What needs to be done: Only the lines of the data below from the one with "- apply apt_install_ran" through the one with "- injection Hpip" are wanted. Repeat them exactly.

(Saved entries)

==============================

(** X14. [install_module] hands every non-empty kind of dependency to
    Ansible, in the order apt, pip, shell, tasks, and goes on after a kind
    has failed: when it returns, it has made one run per non-empty kind
    (none for apt packages where there is no [apt]) and its result is
    [True] exactly when every one of these runs ended "successful". *)
Theorem install_module_runs_every_kind (module : string)
    (p : preloaded_module) (h h' : Host) (success : bool) :
  preloaded h !! module = Some p →
  install_module sha1_command sha1_playbook runner config env module h
  = (Done success, h') →
  ∃ new : list effect,
    effects h' = (effects h ++ new)%list
    ∧ success = forallb run_ok new
    ∧ length (List.filter is_run new) = kinds_to_run env (deps p).
Proof.
  intros Hp. unfold install_module.
  rewrite dbind_run. cbn [get_preloaded]. rewrite Hp.
  rewrite dbind_run.
  match goal with |- match ?c with _ => _ end = _ → _ =>
    destruct c as [[ok_apt|e] h1] eqn:Hapt; [|done] end.
  rewrite dbind_run.
  match goal with |- match ?c with _ => _ end = _ → _ =>
    destruct c as [[ok_pip|e] h2] eqn:Hpip; [|done] end.
  rewrite dbind_run.
  match goal with |- match ?c with _ => _ end = _ → _ =>
    destruct c as [[ok_shell|e] h3] eqn:Hshell; [|done] end.
  rewrite dbind_run.
  match goal with |- match ?c with _ => _ end = _ → _ =>
    destruct c as [[ok_tasks|e] h4] eqn:Htasks; [|done] end.
  intros [= <- <-]. unfold kinds_to_run.
  assert (ran (if has_apt env && list_truth (deps_apt (deps p))
               then 1 else 0) ok_apt h h1) as R1.
  { destruct (deps_apt (deps p)) as [|x xs].
    - injection Hapt as <- <-. rewrite andb_false_r. apply ran_nothing.
    - apply apt_install_ran in Hapt. by rewrite andb_true_r. }
  assert (ran (if list_truth (deps_pip (deps p)) then 1 else 0)
              ok_pip h1 h2) as R2.
  { destruct (deps_pip (deps p)) as [|x xs].
    - injection Hpip as <- <-. apply ran_nothing.
    - by apply pip_install_ran in Hpip. }
  assert (ran (if list_truth (deps_shell (deps p)) then 1 else 0)
              ok_shell h2 h3) as R3.
  { destruct (deps_shell (deps p)) as [|x xs].
    - injection Hshell as <- <-. apply ran_nothing.
    - by apply shell_ran in Hshell. }
  assert (ran (if list_truth (deps_ansible (deps p)) then 1 else 0)
              ok_tasks h3 h4) as R4.
  { destruct (deps_ansible (deps p)) as [|x xs].
    - injection Htasks as <- <-. apply ran_nothing.
    - by apply tasks_ran in Htasks. }
  pose proof (ran_then _ _ _ _ _ _ _ (ran_then _ _ _ _ _ _ _
                (ran_then _ _ _ _ _ _ _ R1 R2) R3) R4) as R.
  exact R.
Qed.

(** X15. Where there is no [apt], a module that declares apt packages only
    is reported as set up although nothing is installed: [install_module]
    returns [True] and the host is untouched. *)
Theorem install_module_without_apt (module : string) (p : preloaded_module)
    (h : Host) :
  preloaded h !! module = Some p →
  has_apt env = false →
  deps_pip (deps p) = [] →
  deps_shell (deps p) = [] →
  deps_ansible (deps p) = [] →
  install_module sha1_command sha1_playbook runner config env module h
  = (Done true, h).
Proof.
  intros Hp Hapt Hpip Hshell Htasks. unfold install_module.
  rewrite dbind_run. cbn [get_preloaded]. rewrite Hp, Hpip, Hshell, Htasks.
  unfold apt_install. rewrite Hapt. cbn [negb].
  by destruct (deps_apt (deps p)).
Qed.

(** ** Root privileges *)

Lemma ask_password_known (lines : list string) (h : Host) :
  password_truth (sudo_password h) = true →
  ask_password sudo_accepts lines h = (Done (), h).
Proof. intros Htruth. destruct lines; cbn [ask_password]; by rewrite Htruth. Qed.

Lemma ask_password_next (line : string) (more : list string) (h : Host) :
  password_truth (sudo_password h) = false →
  ask_password sudo_accepts (line :: more) h
  = ask_password sudo_accepts more
      (mkHost (preloaded h) (setup_status h)
              (if sudo_accepts line then Some line else sudo_password h)
              more (sigint h) (run_count h) (status_file h)
              (effects h ++ [Prompted line (sudo_accepts line)])%list).
Proof.
  intros Htruth. cbn [ask_password]. rewrite Htruth.
  rewrite dbind_run. cbn [took_line]. rewrite dbind_run.
  unfold verify_sudo_password. rewrite dbind_run.
  cbn [note preloaded setup_status sudo_password typed sigint run_count
       status_file effects].
  unfold mret at 1, D_ret. rewrite dbind_run. unfold keep_if.
  by destruct (sudo_accepts line).
Qed.

Lemma ask_password_spec (lines : list string) (h : Host) :
  ∃ (r : result ()) (password : option string) (left : list string)
    (prompts : list effect),
    ask_password sudo_accepts lines h
    = (r, mkHost (preloaded h) (setup_status h) password left (sigint h)
                 (run_count h) (status_file h)
                 (effects h ++ prompts)%list)
    ∧ forallb is_prompt prompts = true
    ∧ (password = sudo_password h
       ∨ ∃ p, password = Some p ∧ sudo_accepts p = true ∧ p ∈ lines)
    ∧ match r with
      | Done _ => password_truth password = true
      | Fail e =>
          e = EOFError
          ∧ (lines = typed h → left = [])
          ∧ ∀ p, p ∈ lines → sudo_accepts p = true → p = EmptyString
      end.
Proof.
  revert h. induction lines as [|line more IH]; intros h.
  - cbn [ask_password].
    destruct (password_truth (sudo_password h)) eqn:Htruth.
    + exists (Done ()), (sudo_password h), (typed h), [].
      rewrite app_nil_r, host_eta. split; [done|]. split; [done|].
      split; [by left | done].
    + exists (Fail EOFError), (sudo_password h), (typed h), [].
      rewrite app_nil_r, host_eta. split; [done|]. split; [done|].
      split; [by left|]. split; [done|]. split; [done|].
      intros p Hp. by apply elem_of_nil in Hp.
  - destruct (password_truth (sudo_password h)) eqn:Htruth.
    + rewrite ask_password_known by done.
      exists (Done ()), (sudo_password h), (typed h), [].
      rewrite app_nil_r, host_eta. split; [done|]. split; [done|].
      split; [by left | done].
    + rewrite ask_password_next by done.
      match goal with |- context [ask_password _ more ?h0] =>
        destruct (IH h0) as (r & password & left & prompts & Hrun & Hpr
                             & Hpw & Hr) end.
      cbn [preloaded setup_status sudo_password typed sigint run_count
           status_file effects] in *.
      exists r, password, left,
        (Prompted line (sudo_accepts line) :: prompts).
      rewrite Hrun, <- app_assoc. split; [done|]. split; [done|].
      destruct (sudo_accepts line) eqn:Hline.
      * split.
        { right. destruct Hpw as [-> | (p & -> & Hp & Hin)].
          - exists line. split; [done|]. split; [done|].
            apply list_elem_of_here.
          - exists p. split; [done|]. split; [done|].
            by apply list_elem_of_further. }
        destruct r as [[]|e]; [done|].
        destruct Hr as (-> & Hleft & Hnone). split; [done|].
        split; [auto|].
        intros p [Heq|Hp]%elem_of_cons Hacc; [|by apply Hnone].
        subst p. destruct line as [|c line]; [done|]. exfalso.
        clear Hpw Hpr Hleft Hnone.
        match goal with H : ask_password _ more ?h0 = _ |- _ =>
          rewrite (ask_password_known more h0 eq_refl) in H;
          discriminate H end.
      * split.
        { destruct Hpw as [-> | (p & -> & Hp & Hin)]; [by left|].
          right. exists p. split; [done|]. split; [done|].
          by apply list_elem_of_further. }
        destruct r as [[]|e]; [done|].
        destruct Hr as (-> & Hleft & Hnone). split; [done|].
        split; [auto|].
        intros p [->|Hp]%elem_of_cons Hacc; [congruence | by apply Hnone].
Qed.

(** X16. [ensure_root] asks for a password only when the process is not root
    and no password is known; then it keeps prompting until a line is
    accepted by [sudo] and is not empty, and stores that line.  It gives up
    with [EOFError] only when the terminal has run out of lines, none of
    which was both accepted and non-empty.  It touches nothing but the
    password, the terminal and the log, to which it adds prompts only. *)
Theorem ensure_root_password (h : Host) :
  ∃ (r : result ()) (h' : Host) (prompts : list effect),
    ensure_root sudo_accepts env h = (r, h')
    ∧ preloaded h' = preloaded h
    ∧ setup_status h' = setup_status h
    ∧ status_file h' = status_file h
    ∧ run_count h' = run_count h
    ∧ effects h' = (effects h ++ prompts)%list
    ∧ forallb is_prompt prompts = true
    ∧ (euid env = 0 ∨ sudo_password h ≠ None → r = Done () ∧ h' = h)
    ∧ match r with
      | Done _ =>
          euid env ≠ 0 → sudo_password h = None →
          ∃ p : string,
            sudo_password h' = Some p ∧ p ≠ EmptyString
            ∧ sudo_accepts p = true ∧ p ∈ typed h
      | Fail e =>
          e = EOFError ∧ typed h' = []
          ∧ ∀ p : string, p ∈ typed h → sudo_accepts p = true →
              p = EmptyString
      end.
Proof.
  unfold ensure_root.
  destruct (Nat.eqb_spec (euid env) 0) as [Hroot|Hroot]; cbn [negb andb].
  { exists (Done ()), h, []. rewrite app_nil_r.
    do 7 (split; [done|]). split; [by intros _|]. by intros Hnot. }
  destruct (sudo_password h) as [known|] eqn:Hknown.
  { rewrite bool_decide_eq_false_2 by done.
    exists (Done ()), h, []. rewrite app_nil_r.
    do 7 (split; [done|]). split; [by intros _|]. by intros _ Hnone. }
  rewrite bool_decide_eq_true_2 by done.
  destruct (ask_password_spec (typed h) h)
    as (r & password & left & prompts & -> & Hprompts & Hpw & Hr).
  eexists _, _, prompts. split; [reflexivity|].
  cbn [preloaded setup_status status_file run_count effects sudo_password
       typed].
  do 6 (split; [done|]).
  split; [intros [?|?]; done|].
  destruct r as [[]|e].
  - intros _ _. rewrite Hknown in Hpw.
    destruct Hpw as [-> | (p & -> & Hp & Hin)]; [done|].
    exists p. split; [done|]. split; [|done]. by intros ->.
  - destruct Hr as (-> & Hleft & Hnone). auto.
Qed.

(** ** What the installer leaves of the preloaded modules *)

Lemma via_ansible_preloaded (tasks : option (list task))
    (module : option string) (args ansible_args : option pydict)
    (h h' : Host) (r : result bool) :
  (r ← ansible_run sha1_playbook runner config tasks module args
         ansible_args;
   mret r.1) h = (r, h') →
  preloaded h' = preloaded h ∧ setup_status h' = setup_status h.
Proof.
  rewrite dbind_run.
  destruct (ansible_run_step tasks module args ansible_args h)
    as (dir & call & answer & r0 & -> & _).
  destruct r0 as [[success err]|e]; by intros [= _ <-].
Qed.

Lemma shell_tasks_length (module : string) (i : nat)
    (commands : list command) :
  length (shell_tasks sha1_command config module i commands).2
  = length commands.
Proof.
  revert i. induction commands as [|c commands IH]; intros i; [done|].
  cbn [shell_tasks]. destruct (entries_get "cmd" _); [|done].
  specialize (IH (S i)).
  destruct (shell_tasks sha1_command config module (S i) commands)
    as [[ts|e] left]; cbn [snd length] in *; by rewrite IH.
Qed.

Lemma install_module_counts (module : string) (h h' : Host)
    (r : result bool) :
  install_module sha1_command sha1_playbook runner config env module h
  = (r, h') →
  dependency_counts h' = dependency_counts h
  ∧ setup_status h' = setup_status h.
Proof.
  unfold install_module. rewrite dbind_run. cbn [get_preloaded].
  destruct (preloaded h !! module) as [p|] eqn:Hp;
    [|by intros [= _ <-]].
  assert (∀ (packages : list string) (h1 h2 : Host) (r1 : result bool),
            match packages with
            | [] => mret true
            | x :: xs =>
                apt_install sha1_playbook runner config env (x :: xs)
            end h1 = (r1, h2) →
            preloaded h2 = preloaded h1
            ∧ setup_status h2 = setup_status h1) as Fapt.
  { intros [|x xs] h1 h2 r1; [by intros [= _ <-]|].
    unfold apt_install. destruct (has_apt env); cbn [negb];
      [apply via_ansible_preloaded | by intros [= _ <-]]. }
  assert (∀ (packages : list string) (h1 h2 : Host) (r1 : result bool),
            match packages with
            | [] => mret true
            | x :: xs =>
                pip_install sha1_playbook runner config env (x :: xs)
            end h1 = (r1, h2) →
            preloaded h2 = preloaded h1
            ∧ setup_status h2 = setup_status h1) as Fpip.
  { intros [|x xs] h1 h2 r1; [by intros [= _ <-]|].
    unfold pip_install. apply via_ansible_preloaded. }
  assert (∀ (ts : list task) (h1 h2 : Host) (r1 : result bool),
            match ts with
            | [] => mret true
            | x :: xs =>
                tasks sha1_playbook runner config module (x :: xs)
            end h1 = (r1, h2) →
            preloaded h2 = preloaded h1
            ∧ setup_status h2 = setup_status h1) as Ftasks.
  { intros [|x xs] h1 h2 r1; [by intros [= _ <-]|].
    unfold tasks. apply via_ansible_preloaded. }
  assert (∀ (h1 h2 : Host) (r1 : result bool),
            preloaded h1 = preloaded h →
            match deps_shell (deps p) with
            | [] => mret true
            | x :: xs =>
                shell sha1_command sha1_playbook runner config module
                      (x :: xs)
            end h1 = (r1, h2) →
            dependency_counts h2 = dependency_counts h
            ∧ setup_status h2 = setup_status h1) as Fshell.
  { intros h1 h2 r1 Hh1.
    destruct (deps_shell (deps p)) as [|x xs] eqn:Hcommands.
    { intros [= _ <-]. unfold dependency_counts. by rewrite Hh1. }
    unfold shell. rewrite dbind_run. cbn [set_shell_commands].
    pose proof (shell_tasks_length module 0 (x :: xs)) as Hlen.
    destruct (shell_tasks sha1_command config module 0 (x :: xs))
      as [built left]. cbn [fst snd] in *.
    match goal with |- context [mkHost ?pre _ _ _ _ _ _ _] =>
      assert ((λ q, dependency_count (deps q)) <$> pre
              = dependency_counts h) as Hcounts end.
    { unfold dependency_counts. apply map_eq. intros k.
      rewrite Hh1, !lookup_fmap, lookup_alter.
      destruct (decide (module = k)) as [<-|]; [|done].
      rewrite Hp. cbn [fmap option_fmap option_map deps].
      unfold dependency_count. cbn [deps_apt deps_pip deps_shell
                                    deps_ansible].
      by rewrite Hlen, Hcommands. }
    destruct built as [ts|e].
    - intros Hrun. apply via_ansible_preloaded in Hrun as [Hpre Hst].
      cbn [preloaded setup_status] in *.
      unfold dependency_counts at 1. by rewrite Hpre.
    - by intros [= _ <-]. }
  rewrite dbind_run.
  match goal with |- match ?c with _ => _ end = _ → _ =>
    destruct c as [r1 h1] eqn:H1 end.
  apply Fapt in H1 as [P1 S1]. destruct r1 as [ok1|e];
    [|intros [= _ <-]; unfold dependency_counts; by rewrite P1].
  rewrite dbind_run.
  match goal with |- match ?c with _ => _ end = _ → _ =>
    destruct c as [r2 h2] eqn:H2 end.
  apply Fpip in H2 as [P2 S2]. destruct r2 as [ok2|e];
    [|intros [= _ <-]; unfold dependency_counts; by rewrite P2, P1, S2].
  rewrite dbind_run.
  match goal with |- match ?c with _ => _ end = _ → _ =>
    destruct c as [r3 h3] eqn:H3 end.
  apply Fshell in H3 as [P3 S3]; [|by rewrite P2].
  destruct r3 as [ok3|e];
    [|intros [= _ <-]; by rewrite P3, S3, S2].
  rewrite dbind_run.
  match goal with |- match ?c with _ => _ end = _ → _ =>
    destruct c as [r4 h4] eqn:H4 end.
  apply Ftasks in H4 as [P4 S4].
  destruct r4 as [ok4|e]; intros [= _ <-];
    unfold dependency_counts in *; by rewrite P4, S4, S3, S2.
Qed.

==============================

Task response:
    - apply apt_install_ran in Hapt. by rewrite andb_true_r. }
  assert (ran (if list_truth (deps_pip (deps p)) then 1 else 0)
              ok_pip h1 h2) as R2.
  { destruct (deps_pip (deps p)) as [|x xs].
    - injection Hpip as <- <-. apply ran_nothing.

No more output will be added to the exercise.